PROBLEM TO SOLVE:
Looking at the listing below, retype exactly the lines starting at the one containing "if ch =? 58 then" and ending at the one containing "do c <- rd tmp (colonp + (n - i));", both included, and nothing else.
**********
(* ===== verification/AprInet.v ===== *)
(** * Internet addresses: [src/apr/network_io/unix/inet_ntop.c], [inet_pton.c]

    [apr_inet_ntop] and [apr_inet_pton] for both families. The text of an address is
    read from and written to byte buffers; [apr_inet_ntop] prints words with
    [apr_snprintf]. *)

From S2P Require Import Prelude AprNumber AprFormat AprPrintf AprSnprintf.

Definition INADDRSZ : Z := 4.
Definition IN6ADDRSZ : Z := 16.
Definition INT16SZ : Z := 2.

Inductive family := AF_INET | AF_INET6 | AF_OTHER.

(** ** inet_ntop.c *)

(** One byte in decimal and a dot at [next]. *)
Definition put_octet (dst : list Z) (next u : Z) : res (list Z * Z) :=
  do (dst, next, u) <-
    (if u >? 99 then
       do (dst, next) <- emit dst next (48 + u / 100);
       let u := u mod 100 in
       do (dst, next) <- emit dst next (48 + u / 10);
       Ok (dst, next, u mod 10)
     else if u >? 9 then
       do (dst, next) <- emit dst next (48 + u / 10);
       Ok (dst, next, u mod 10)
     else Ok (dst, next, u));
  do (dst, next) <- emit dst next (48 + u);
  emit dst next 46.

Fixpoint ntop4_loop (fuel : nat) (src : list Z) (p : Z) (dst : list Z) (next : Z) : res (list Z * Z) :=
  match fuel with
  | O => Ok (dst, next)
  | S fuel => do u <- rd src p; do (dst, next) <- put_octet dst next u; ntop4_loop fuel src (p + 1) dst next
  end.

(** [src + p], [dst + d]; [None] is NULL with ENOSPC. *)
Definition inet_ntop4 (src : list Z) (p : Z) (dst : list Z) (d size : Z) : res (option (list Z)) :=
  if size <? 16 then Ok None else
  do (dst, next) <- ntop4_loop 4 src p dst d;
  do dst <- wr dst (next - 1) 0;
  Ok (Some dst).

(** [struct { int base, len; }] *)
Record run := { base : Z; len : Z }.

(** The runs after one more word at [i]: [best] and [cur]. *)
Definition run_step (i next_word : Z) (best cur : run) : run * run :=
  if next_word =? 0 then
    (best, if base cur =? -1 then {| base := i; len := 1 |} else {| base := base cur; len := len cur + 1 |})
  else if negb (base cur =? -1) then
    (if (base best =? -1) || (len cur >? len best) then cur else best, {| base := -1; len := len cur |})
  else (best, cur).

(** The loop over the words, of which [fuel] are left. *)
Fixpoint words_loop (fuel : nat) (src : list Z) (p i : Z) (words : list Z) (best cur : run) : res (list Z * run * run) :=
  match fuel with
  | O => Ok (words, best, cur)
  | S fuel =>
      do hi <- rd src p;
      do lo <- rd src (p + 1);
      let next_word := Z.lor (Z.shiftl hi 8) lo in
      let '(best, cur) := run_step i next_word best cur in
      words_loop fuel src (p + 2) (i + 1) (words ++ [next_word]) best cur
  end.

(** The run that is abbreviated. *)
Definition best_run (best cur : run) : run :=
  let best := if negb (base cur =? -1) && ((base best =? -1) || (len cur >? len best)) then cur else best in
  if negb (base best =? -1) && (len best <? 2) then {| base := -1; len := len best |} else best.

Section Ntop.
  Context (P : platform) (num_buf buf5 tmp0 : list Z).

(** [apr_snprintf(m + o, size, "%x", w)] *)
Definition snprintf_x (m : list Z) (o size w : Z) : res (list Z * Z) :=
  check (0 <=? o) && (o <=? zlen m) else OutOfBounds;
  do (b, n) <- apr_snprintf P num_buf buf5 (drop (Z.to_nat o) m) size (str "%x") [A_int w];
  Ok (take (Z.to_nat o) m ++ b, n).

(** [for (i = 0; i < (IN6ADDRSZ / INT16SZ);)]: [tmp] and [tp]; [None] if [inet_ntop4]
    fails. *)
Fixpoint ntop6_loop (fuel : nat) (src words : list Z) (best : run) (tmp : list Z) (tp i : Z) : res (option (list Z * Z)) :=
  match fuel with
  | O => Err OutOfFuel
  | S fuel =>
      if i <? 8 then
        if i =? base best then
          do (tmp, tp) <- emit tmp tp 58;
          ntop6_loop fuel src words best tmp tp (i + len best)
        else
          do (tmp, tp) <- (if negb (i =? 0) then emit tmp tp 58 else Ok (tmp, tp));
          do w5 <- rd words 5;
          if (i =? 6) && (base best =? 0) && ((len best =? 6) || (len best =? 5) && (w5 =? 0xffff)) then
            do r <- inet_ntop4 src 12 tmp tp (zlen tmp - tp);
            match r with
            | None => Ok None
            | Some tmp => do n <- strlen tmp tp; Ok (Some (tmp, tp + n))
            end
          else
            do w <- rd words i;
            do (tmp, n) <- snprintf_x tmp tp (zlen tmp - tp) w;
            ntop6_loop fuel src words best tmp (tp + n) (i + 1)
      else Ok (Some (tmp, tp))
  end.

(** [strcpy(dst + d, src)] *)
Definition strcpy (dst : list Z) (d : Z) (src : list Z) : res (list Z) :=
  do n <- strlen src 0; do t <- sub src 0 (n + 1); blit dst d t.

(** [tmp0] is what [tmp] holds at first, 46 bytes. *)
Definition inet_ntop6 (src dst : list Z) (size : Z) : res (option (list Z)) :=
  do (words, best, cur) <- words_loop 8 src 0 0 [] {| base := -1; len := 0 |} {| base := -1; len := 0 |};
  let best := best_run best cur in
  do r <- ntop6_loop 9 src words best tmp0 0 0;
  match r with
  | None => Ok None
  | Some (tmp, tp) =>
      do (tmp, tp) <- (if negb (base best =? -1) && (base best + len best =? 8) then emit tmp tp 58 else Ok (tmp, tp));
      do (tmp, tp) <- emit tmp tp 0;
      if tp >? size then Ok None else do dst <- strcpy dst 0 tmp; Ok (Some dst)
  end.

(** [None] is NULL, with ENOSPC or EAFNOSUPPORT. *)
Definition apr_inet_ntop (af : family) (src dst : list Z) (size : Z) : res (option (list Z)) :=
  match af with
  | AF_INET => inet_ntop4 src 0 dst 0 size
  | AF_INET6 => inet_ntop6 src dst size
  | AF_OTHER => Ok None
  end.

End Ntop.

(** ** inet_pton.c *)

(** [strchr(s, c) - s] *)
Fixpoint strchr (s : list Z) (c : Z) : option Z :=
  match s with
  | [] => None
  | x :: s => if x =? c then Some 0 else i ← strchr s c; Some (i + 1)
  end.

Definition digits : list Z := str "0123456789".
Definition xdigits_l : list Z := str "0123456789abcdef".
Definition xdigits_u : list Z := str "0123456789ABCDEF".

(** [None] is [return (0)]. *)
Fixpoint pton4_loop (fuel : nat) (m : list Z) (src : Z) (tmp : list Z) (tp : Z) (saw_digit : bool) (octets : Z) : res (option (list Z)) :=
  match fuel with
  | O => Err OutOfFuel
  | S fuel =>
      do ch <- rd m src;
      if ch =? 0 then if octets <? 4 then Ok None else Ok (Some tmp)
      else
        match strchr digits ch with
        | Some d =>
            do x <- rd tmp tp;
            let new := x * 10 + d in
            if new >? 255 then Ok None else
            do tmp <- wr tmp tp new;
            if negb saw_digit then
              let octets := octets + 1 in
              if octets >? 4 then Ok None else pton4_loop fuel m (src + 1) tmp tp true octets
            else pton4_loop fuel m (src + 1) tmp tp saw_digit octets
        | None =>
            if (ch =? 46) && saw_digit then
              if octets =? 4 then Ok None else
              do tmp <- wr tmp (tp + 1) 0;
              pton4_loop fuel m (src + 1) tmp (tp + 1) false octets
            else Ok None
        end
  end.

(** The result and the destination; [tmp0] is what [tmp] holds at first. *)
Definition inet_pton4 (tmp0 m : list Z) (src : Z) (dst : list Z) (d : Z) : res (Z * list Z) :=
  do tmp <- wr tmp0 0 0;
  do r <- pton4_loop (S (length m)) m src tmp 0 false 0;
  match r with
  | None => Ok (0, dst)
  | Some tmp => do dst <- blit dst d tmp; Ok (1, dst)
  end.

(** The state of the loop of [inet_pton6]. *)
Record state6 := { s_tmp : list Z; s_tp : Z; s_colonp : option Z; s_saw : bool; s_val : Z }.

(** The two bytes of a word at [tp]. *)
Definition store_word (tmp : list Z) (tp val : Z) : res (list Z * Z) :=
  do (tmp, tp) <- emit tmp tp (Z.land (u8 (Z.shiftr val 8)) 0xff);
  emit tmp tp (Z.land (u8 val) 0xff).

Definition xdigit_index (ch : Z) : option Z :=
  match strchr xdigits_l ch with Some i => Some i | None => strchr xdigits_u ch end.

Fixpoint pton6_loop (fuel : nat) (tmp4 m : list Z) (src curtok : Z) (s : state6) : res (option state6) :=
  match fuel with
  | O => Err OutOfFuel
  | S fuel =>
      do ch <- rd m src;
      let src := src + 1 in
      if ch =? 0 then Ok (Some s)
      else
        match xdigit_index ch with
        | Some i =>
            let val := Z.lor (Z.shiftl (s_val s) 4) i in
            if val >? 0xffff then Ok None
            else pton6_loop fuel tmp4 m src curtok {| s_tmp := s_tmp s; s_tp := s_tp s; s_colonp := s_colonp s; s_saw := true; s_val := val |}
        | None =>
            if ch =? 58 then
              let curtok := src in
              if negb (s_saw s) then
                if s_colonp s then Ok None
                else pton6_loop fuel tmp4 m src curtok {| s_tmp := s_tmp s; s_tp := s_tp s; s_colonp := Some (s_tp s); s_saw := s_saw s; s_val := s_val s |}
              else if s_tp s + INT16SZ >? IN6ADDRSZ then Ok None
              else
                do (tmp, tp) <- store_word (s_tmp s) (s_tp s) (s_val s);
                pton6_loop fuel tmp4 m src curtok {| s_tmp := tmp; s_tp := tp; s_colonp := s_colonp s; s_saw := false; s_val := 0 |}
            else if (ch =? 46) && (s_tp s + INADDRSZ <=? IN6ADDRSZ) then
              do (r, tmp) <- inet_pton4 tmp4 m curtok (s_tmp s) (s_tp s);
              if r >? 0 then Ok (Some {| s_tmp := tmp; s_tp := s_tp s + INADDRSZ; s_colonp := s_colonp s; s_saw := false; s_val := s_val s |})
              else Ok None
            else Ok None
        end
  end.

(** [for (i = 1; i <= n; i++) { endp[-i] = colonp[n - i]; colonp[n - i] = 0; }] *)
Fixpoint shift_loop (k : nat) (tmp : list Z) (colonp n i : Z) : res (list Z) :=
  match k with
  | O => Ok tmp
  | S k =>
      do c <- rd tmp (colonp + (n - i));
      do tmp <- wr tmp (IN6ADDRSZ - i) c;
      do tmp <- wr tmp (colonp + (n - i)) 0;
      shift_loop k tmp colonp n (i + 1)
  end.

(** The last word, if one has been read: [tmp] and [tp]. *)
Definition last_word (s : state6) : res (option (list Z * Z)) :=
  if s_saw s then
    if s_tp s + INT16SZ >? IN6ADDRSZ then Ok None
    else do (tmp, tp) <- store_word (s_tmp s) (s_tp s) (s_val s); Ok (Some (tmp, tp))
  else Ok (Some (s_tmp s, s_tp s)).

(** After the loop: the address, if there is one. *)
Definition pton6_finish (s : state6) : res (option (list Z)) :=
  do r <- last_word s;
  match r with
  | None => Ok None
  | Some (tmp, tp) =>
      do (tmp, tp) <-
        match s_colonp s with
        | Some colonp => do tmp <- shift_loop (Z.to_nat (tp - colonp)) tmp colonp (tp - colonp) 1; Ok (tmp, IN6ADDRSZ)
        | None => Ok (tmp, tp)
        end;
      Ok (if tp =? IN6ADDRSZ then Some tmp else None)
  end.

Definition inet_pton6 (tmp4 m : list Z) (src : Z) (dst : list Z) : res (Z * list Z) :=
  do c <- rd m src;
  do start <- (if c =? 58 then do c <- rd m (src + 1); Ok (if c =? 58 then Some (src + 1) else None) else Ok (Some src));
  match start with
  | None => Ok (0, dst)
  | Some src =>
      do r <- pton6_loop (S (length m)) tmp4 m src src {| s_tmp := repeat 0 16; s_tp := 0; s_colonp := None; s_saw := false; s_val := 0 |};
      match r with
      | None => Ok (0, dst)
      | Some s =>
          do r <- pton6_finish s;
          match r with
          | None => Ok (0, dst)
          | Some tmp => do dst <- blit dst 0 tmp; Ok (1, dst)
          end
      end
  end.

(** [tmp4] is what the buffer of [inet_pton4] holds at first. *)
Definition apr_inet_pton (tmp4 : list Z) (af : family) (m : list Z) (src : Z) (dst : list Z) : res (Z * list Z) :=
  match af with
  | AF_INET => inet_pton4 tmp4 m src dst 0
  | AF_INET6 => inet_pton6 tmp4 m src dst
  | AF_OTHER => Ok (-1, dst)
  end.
**********
ANSWER TO THIS EXERCISE:
            if ch =? 58 then
              let curtok := src in
              if negb (s_saw s) then
                if s_colonp s then Ok None
                else pton6_loop fuel tmp4 m src curtok {| s_tmp := s_tmp s; s_tp := s_tp s; s_colonp := Some (s_tp s); s_saw := s_saw s; s_val := s_val s |}
              else if s_tp s + INT16SZ >? IN6ADDRSZ then Ok None
              else
                do (tmp, tp) <- store_word (s_tmp s) (s_tp s) (s_val s);
                pton6_loop fuel tmp4 m src curtok {| s_tmp := tmp; s_tp := tp; s_colonp := s_colonp s; s_saw := false; s_val := 0 |}
            else if (ch =? 46) && (s_tp s + INADDRSZ <=? IN6ADDRSZ) then
              do (r, tmp) <- inet_pton4 tmp4 m curtok (s_tmp s) (s_tp s);
              if r >? 0 then Ok (Some {| s_tmp := tmp; s_tp := s_tp s + INADDRSZ; s_colonp := s_colonp s; s_saw := false; s_val := s_val s |})
              else Ok None
            else Ok None
        end
  end.

(** [for (i = 1; i <= n; i++) { endp[-i] = colonp[n - i]; colonp[n - i] = 0; }] *)
Fixpoint shift_loop (k : nat) (tmp : list Z) (colonp n i : Z) : res (list Z) :=
  match k with
  | O => Ok tmp
  | S k =>
      do c <- rd tmp (colonp + (n - i));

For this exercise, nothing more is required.